My basic point is that Jewish “orthodoxy” keeps getting revised throughout the Bible and that the people of the past get blamed for not keeping up with the present. They are casualties of theological revisionism and ritual evolution. Their imagined crimes are committed against laws and doctrines they could never have known about. Why and how? Because, as Julius Wellhausen showed so long ago, as the priests and scribes “reformed” Israel’s religion, they sought to avoid the charge of novelty and modernism by rewriting history: pretending, a la the Ministry of Truth in George Orwell’s 1984, that these new stipulations and doctrines had been in force from the very beginning. The goal was to secure (i.e., fabricate) an ancient and authoritative pedigree. It was well known, however, that these were not in fact the old ways. Everybody knew their ancestors had not thus practiced the faith of Israel. So their ancestors (and their contemporary descendants in the time of the reforms) had to be retrospectively portrayed as apostates and backsliders who already knew good and well, for instance, that there was only one single deity, and that he alone should be worshipped. Since all knew Israelites had always worshipped many gods, they must have been lapsing from an already-existing monotheism, “whoring after the heathen” ways of their Canaanite neighbors! How wicked of them to have offered sacrifices on the hilltop shrines (“high places”) and sacred groves and graves of sainted ancestors! But in their day nothing was considered wrong with that! The Bible itself mentions approvingly various sacred groves (Genesis 12:6-7; 13:18; 18:1) and saints’ graves (Genesis 35:8, 19-22). But once King Josiah outlawed them, not only his subjects who might continue to patronize them were considered heretical outlaws, but even the people who had worshipped there when it was thought legitimate. These long-dead people were being tried at the court of the future, condemned for failing to observe its laws—which didn’t exist yet!

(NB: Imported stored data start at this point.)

(** ** Installing *)

(** An install puts a version in place only from bytes whose digest is
    the one asked for, and says that it did only when all of it was copied; any
    other version of any package is as it was. *)
Theorem install_verified pkg v url digest activate skip (t t' : T) r q w e :
  installInfraPackage lower fetcher sha256 extractor copy pkg v url digest activate skip t = (t', r) →
  (q, w) ≠ (pkg, "current") → pkg_dir t' q !! w = Some e → pkg_dir t q !! w ≠ Some e →
  (q, w) = (pkg, v) ∧
  ∃ bytes content, fetcher url = Ok bytes ∧ sha256 bytes = lower digest ∧ extractor bytes = Ok content ∧
    e = EDir (copy content).1 ∧ (∀ active, r = Ok (InstallOk Installed active) → (copy content).2 = None).
Proof.
  intros E Hcur Hnew Hold.
  assert (∀ (s : T) p x d y, (y, d) ≠ (p, x) → ∀ c, pkg_dir (set_entry p x c s) y !! d = pkg_dir s y !! d) as Hset.
  { intros s p x d y Hne c. unfold set_entry, pkg_dir at 1. destruct (decide (y = p)) as [->|Hy]; [|by rewrite lookup_insert_ne].
    rewrite lookup_insert_eq, lookup_insert_ne; [done|]. naive_solver. }
  assert (∀ (s : T) a, pkg_dir (activate_if a pkg v s).1 q !! w = pkg_dir s q !! w) as Hact.
  { intros s [|]; [|done]. cbn [activate_if]. unfold activateInfraVersion. destruct (negb _); [done|].
    destruct (pkg_dir s pkg !! "current") as [[]|]; try done; cbn [fst]; by apply Hset. }
  unfold installInfraPackage in E. destruct (ensurePackageDir pkg t) as [t1 [u|msg]] eqn:E1.
  2: { injection E as <- <-. unfold ensurePackageDir in E1. destruct (t !! pkg) as [[]|]; injection E1; intros; by subst. }
  assert (pkg_dir t1 q = pkg_dir t q) as Ht1.
  { unfold ensurePackageDir in E1. destruct (t !! pkg) as [[d|]|] eqn:Ep; try discriminate; injection E1 as <-; [done|].
    unfold pkg_dir. destruct (decide (q = pkg)) as [->|Hq]; [by rewrite lookup_insert_eq, Ep|by rewrite lookup_insert_ne]. }
  rewrite <-Ht1 in Hold. destruct (skip && version_exists pkg v t1).
  { destruct (activate_if activate pkg v t1) as [t2 x] eqn:E2. injection E as <- _. specialize (Hact t1 activate). rewrite E2 in Hact.
    cbn in Hact. congruence. }
  destruct (fetcher url) as [bytes|msg] eqn:Ef; [|injection E as <- _; congruence].
  destruct (bool_decide (sha256 bytes = lower digest)) eqn:Eb; cbn [negb] in E; [|injection E as <- _; congruence]. to_prop.
  destruct (extractor bytes) as [content|msg] eqn:Ex; [|injection E as <- _; congruence].
  unfold place in E. destruct (dangling pkg v t1); [injection E as <- _; congruence|].
  destruct (copy content) as [copied failed] eqn:Ec.
  assert (pkg_dir (set_entry pkg v (EDir copied) t1) q !! w = Some e ∧ (∀ active, r = Ok (InstallOk Installed active) → failed = None)) as [Hset1 Hr].
  { destruct failed as [error|]; [injection E as <- <-; by split|]. split; [|done].
    destruct (activate_if activate pkg v (set_entry pkg v (EDir copied) t1)) as [t2 x] eqn:E2. injection E as <- _.
    specialize (Hact (set_entry pkg v (EDir copied) t1) activate). rewrite E2 in Hact. cbn in Hact. congruence. }
  destruct (decide ((q, w) = (pkg, v))) as [Heq|Hne]; [|by rewrite Hset in Hset1]. split; [done|]. injection Heq as -> ->.
  exists bytes, content. split_and!; try done; [|by rewrite Ec]. rewrite Ec. unfold set_entry, pkg_dir in Hset1.
  rewrite !lookup_insert_eq in Hset1. by injection Hset1 as <-.
Qed.

(** When the copy of a new version breaks off, the install fails, and
    installing that version again then succeeds as already present: what was
    copied of it becomes the active version. *)
Theorem partial_copy_activated pkg v url digest (t : T) bytes content partial error :
  tree_ok t → infraIdentifier v = true → v ≠ "current" → t !! pkg ≠ Some None → pkg_dir t pkg !! v = None →
  fetcher url = Ok bytes → sha256 bytes = lower digest → extractor bytes = Ok content → copy content = (partial, Some error) →
  let '(t1, r1) := installInfraPackage lower fetcher sha256 extractor copy pkg v url digest true true t in
  let '(t2, r2) := installInfraPackage lower fetcher sha256 extractor copy pkg v url digest true true t1 in
  r1 = Ok (InstallBad ExtractFailed error) ∧ r2 = Ok (InstallOk AlreadyPresent true) ∧
  pkg_dir t2 pkg !! v = Some (EDir partial) ∧ tree_view t2 !! pkg = Some ({[v]} ∪ versions_of (pkg_dir t pkg), Some v).
Proof.
  intros Ht Hid Hne Hdir Hv Hf Hs Hx Hc. destruct (identifier_plain v Hid) as [_ Hb].
  assert (∃ t0, ensurePackageDir pkg t = (t0, Ok tt) ∧ tree_ok t0 ∧ pkg_dir t0 pkg = pkg_dir t pkg) as (t0&E0&Ht0&Hd0).
  { destruct (ensurePackageDir pkg t) as [t0 [[]|msg]] eqn:E0.
    - exists t0. destruct (ensure_keeps _ _ _ _ E0 Ht) as (?&?&_). by split_and!.
    - unfold ensurePackageDir in E0. by destruct (t !! pkg) as [[]|]. }
  set (t1 := set_entry pkg v (EDir partial) t0).
  assert (installInfraPackage lower fetcher sha256 extractor copy pkg v url digest true true t =
    (t1, Ok (InstallBad ExtractFailed error))) as E1.
  { unfold installInfraPackage. rewrite E0. unfold version_exists, exists_in. cbn [entry_exists]. rewrite Hd0, Hv. cbn [andb].
    rewrite Hf, Hs, (bool_decide_true (lower digest = lower digest)) by done. cbn [negb]. rewrite Hx.
    unfold place, dangling. by rewrite Hd0, Hv, Hc. }
  rewrite E1. clear E1.
  assert (tree_ok t1) as Ht1 by (apply tree_ok_insert, dir_ok_add; [done|by apply pkg_dir_ok|done]).
  assert (pkg_dir t1 pkg = <[v := EDir partial]> (pkg_dir t pkg)) as Hd1.
  { unfold t1, set_entry, pkg_dir at 1. by rewrite lookup_insert_eq, Hd0. }
  assert (v ∈ versions_of (pkg_dir t1 pkg)) as Hin by (rewrite Hd1, versions_add by done; set_solver).
  assert (installInfraPackage lower fetcher sha256 extractor copy pkg v url digest true true t1 =
    (set_entry pkg "current" (ELink v) t1, Ok (InstallOk AlreadyPresent true))) as E2.
  { unfold installInfraPackage. assert (ensurePackageDir pkg t1 = (t1, Ok tt)) as ->.
    { unfold ensurePackageDir, t1, set_entry. by rewrite lookup_insert_eq. }
    unfold version_exists. pose proof (pkg_dir_ok t1 pkg Ht1) as Hd1ok. rewrite exists_plain, bool_decide_true by done. cbn [andb activate_if].
    unfold activateInfraVersion, version_exists. rewrite exists_plain, bool_decide_true by done. cbn [negb].
    destruct (pkg_dir t1 pkg !! "current") as [e|] eqn:Ee; [|done]. destruct Hd1ok as [_ Hc1]. by destruct (Hc1 e Ee) as (target&->&_). }
  rewrite E2. split_and!; [done|done| |].
  - unfold set_entry, pkg_dir at 1. rewrite lookup_insert_eq, lookup_insert_ne, Hd1 by congruence. by rewrite lookup_insert_eq.
  - unfold set_entry. rewrite tree_view_insert, lookup_insert_eq, view_linked by (done || by apply pkg_dir_ok).
    by rewrite Hd1, versions_add.
Qed.
(** ** The node keeps the promise *)

Context (node : string) (clock : string) (resolveArtifact : string → string → result (string * string)).
Context (loss : InfraCall → T → Loss).

Local Abbreviation answers := (node_answers localeCompare lower fetcher sha256 extractor copy node clock resolveArtifact).
Local Abbreviation served := (infra_node localeCompare lower fetcher sha256 extractor copy node clock resolveArtifact loss).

Ever wondered how the Sun King Solomon, lauded in the Bible for esteeming divine wisdom over worldly riches, nevertheless turned into a bum? How he went down in Bible history as an apostate? How could that have happened, especially to a guy who, possessing the very wisdom of God, should have known better? Well, you ask, what did he do? What was his crime? Nothing at all in his own eyes or those of anyone else alive at the time. True, he made marriage alliances with scores of petty kings, marrying their daughters and building shrines in Jerusalem for their familiar gods so they’d feel at home away from home. (For the same reason, when Hellenized Diaspora Jews moved to the Holy Land in the first century CE, one might have thought they would be glad to worship only at the Jerusalem temple, leaving their local synagogues behind. Now they had the real thing. But they had been away from “home” too long! They missed their synagogues, so new ones were erected for them in Hellenized Galilean cities like Caesarea Philippi, the only Galilean synagogues we know of in the ostensible time of Jesus.) But, you guessed it, once history went on and official Israelite religion became monotheistic, Solomon started looking, albeit anachronistically, like some kind of an idolater.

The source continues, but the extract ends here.